*Aim of the task*
Repeat everything in the listing below. Keep each line exact.
───── Records supplied
(** The statement's outer query over any rows, the two conditions bound as
    strings. *)
Lemma averageOfMonths_bound (toCondition fromCondition : string)
    (rows : list transactions.row) :
  averageOfMonths
    (monthlySums (SqlStr toCondition) (SqlStr fromCondition) rows)
  = [ averages.mk
        (averageOver
           (countedInAverage (negb (stringToNumber toCondition =? 0)) true)
           (monthsOf rows))
        (averageOver
           (countedInAverage (negb (stringToNumber fromCondition =? 0)) false)
           (monthsOf rows)) ].
Proof.
  unfold averageOfMonths, monthlySums. fold (monthsOf rows).
  rewrite !map_map. cbn [fst snd].
  assert (Hsum : forall (s : string) (credit : bool) (m : list transactions.row),
             In m (monthsOf rows) ->
             sqlSum (map (fun t =>
                       sqlIf (sqlOr (typeIs t (if credit then "I" else "E"))
                                    (sqlAnd (typeIs t "T") (SqlStr s)))
                             (intCol (transactions.amount t)) (SqlInt 0)) m)
             = SqlInt (sumAmounts
                         (countedInAverage (negb (stringToNumber s =? 0)) credit)
                         m)).
  { intros s credit m Hm. rewrite sqlSum_if.
    rewrite (sqlTotal_ext _ _ m (counted_with_condition s credit)).
    apply (groupBy_nonempty sameMonth) in Hm; [| exact sameMonth_refl].
    destruct m; [congruence | reflexivity]. }
  rewrite (map_ext_in _ _ _ (Hsum toCondition true)).
  rewrite (map_ext_in _ _ _ (Hsum fromCondition false)).
  destruct (monthsOf rows) as [|m months]; [reflexivity |].
  rewrite !sqlAvg_ints. reflexivity.
Qed.

Lemma ofCategory_holds (categoryId : Z) (t : transactions.row) :
  holds (sqlEq (nullableIntCol (transactions.categories_category_id t))
               (SqlInt categoryId))
  = ofCategory categoryId t.
Proof.
  unfold ofCategory.
  destruct (transactions.categories_category_id t) as [c|];
    cbn [nullableIntCol sqlEq]; [| reflexivity].
  destruct (c =? categoryId); reflexivity.
Qed.
(** * Conversation aggregate of the chat backend

    A shallow embedding of [backend/models/Conversation.js] (schema and
    document methods), [backend/routes/conversations.js] (the REST handlers)
    and the enhanced [POST /api/chat] handler, followed by the properties of
    the conversation service.

    Conventions of the embedding.
    - A JavaScript string is a [string]; each [ascii] stands for one UTF-16
      code unit below 256, so [String.length] is [.length] and
      [substring 0 n] is [.substring(0, n)].
    - A JavaScript [Number] is a [Q] where it can be fractional (settings)
      and an [N] or a [positive] where the code only counts.
    - The collection is a finite map from [_id] to document; the owner filter
      [{ _id, userId }] is a lookup followed by a test on [userId].
    - [Date.now()] is the argument [now] of each handler.
    - Path and body fields arrive already typed: ids are well-formed
      ObjectIds ([N]), optional fields are [option]s ([None] is
      [undefined]), [page] and [limit] are positive integers.  The router
      of the GET requests is the exception: it takes the path as the
      segments it arrives as, and the handler of [/:id] casts its
      parameter as the query does.
    - The schema acts as Mongoose applies it: a setter ([trim]) runs when a
      value is assigned, pushed or sent in an update; [save] validates the
      paths set since the last save; an update with [runValidators]
      validates the paths it sets before the query runs.
    - The regular-expression engine of the database and the completion
      client are parameters of the routes. *)

From Stdlib Require Import ZArith NArith QArith String Ascii List Lia.
From stdpp Require Import base option list gmap strings sorting.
──────────
*Result below*
(** The statement's outer query over any rows, the two conditions bound as
    strings. *)
Lemma averageOfMonths_bound (toCondition fromCondition : string)
    (rows : list transactions.row) :
  averageOfMonths
    (monthlySums (SqlStr toCondition) (SqlStr fromCondition) rows)
  = [ averages.mk
        (averageOver
           (countedInAverage (negb (stringToNumber toCondition =? 0)) true)
           (monthsOf rows))
        (averageOver
           (countedInAverage (negb (stringToNumber fromCondition =? 0)) false)
           (monthsOf rows)) ].
Proof.
  unfold averageOfMonths, monthlySums. fold (monthsOf rows).
  rewrite !map_map. cbn [fst snd].
  assert (Hsum : forall (s : string) (credit : bool) (m : list transactions.row),
             In m (monthsOf rows) ->
             sqlSum (map (fun t =>
                       sqlIf (sqlOr (typeIs t (if credit then "I" else "E"))
                                    (sqlAnd (typeIs t "T") (SqlStr s)))
                             (intCol (transactions.amount t)) (SqlInt 0)) m)
             = SqlInt (sumAmounts
                         (countedInAverage (negb (stringToNumber s =? 0)) credit)
                         m)).
  { intros s credit m Hm. rewrite sqlSum_if.
    rewrite (sqlTotal_ext _ _ m (counted_with_condition s credit)).
    apply (groupBy_nonempty sameMonth) in Hm; [| exact sameMonth_refl].
    destruct m; [congruence | reflexivity]. }
  rewrite (map_ext_in _ _ _ (Hsum toCondition true)).
  rewrite (map_ext_in _ _ _ (Hsum fromCondition false)).
  destruct (monthsOf rows) as [|m months]; [reflexivity |].
  rewrite !sqlAvg_ints. reflexivity.
Qed.

Lemma ofCategory_holds (categoryId : Z) (t : transactions.row) :
  holds (sqlEq (nullableIntCol (transactions.categories_category_id t))
               (SqlInt categoryId))
  = ofCategory categoryId t.
Proof.
  unfold ofCategory.
  destruct (transactions.categories_category_id t) as [c|];
    cbn [nullableIntCol sqlEq]; [| reflexivity].
  destruct (c =? categoryId); reflexivity.
Qed.
(** * Conversation aggregate of the chat backend

    A shallow embedding of [backend/models/Conversation.js] (schema and
    document methods), [backend/routes/conversations.js] (the REST handlers)
    and the enhanced [POST /api/chat] handler, followed by the properties of
    the conversation service.

    Conventions of the embedding.
    - A JavaScript string is a [string]; each [ascii] stands for one UTF-16
      code unit below 256, so [String.length] is [.length] and
      [substring 0 n] is [.substring(0, n)].
    - A JavaScript [Number] is a [Q] where it can be fractional (settings)
      and an [N] or a [positive] where the code only counts.
    - The collection is a finite map from [_id] to document; the owner filter
      [{ _id, userId }] is a lookup followed by a test on [userId].
    - [Date.now()] is the argument [now] of each handler.
    - Path and body fields arrive already typed: ids are well-formed
      ObjectIds ([N]), optional fields are [option]s ([None] is
      [undefined]), [page] and [limit] are positive integers.  The router
      of the GET requests is the exception: it takes the path as the
      segments it arrives as, and the handler of [/:id] casts its
      parameter as the query does.
    - The schema acts as Mongoose applies it: a setter ([trim]) runs when a
      value is assigned, pushed or sent in an update; [save] validates the
      paths set since the last save; an update with [runValidators]
      validates the paths it sets before the query runs.
    - The regular-expression engine of the database and the completion
      client are parameters of the routes. *)

From Stdlib Require Import ZArith NArith QArith String Ascii List Lia.
From stdpp Require Import base option list gmap strings sorting.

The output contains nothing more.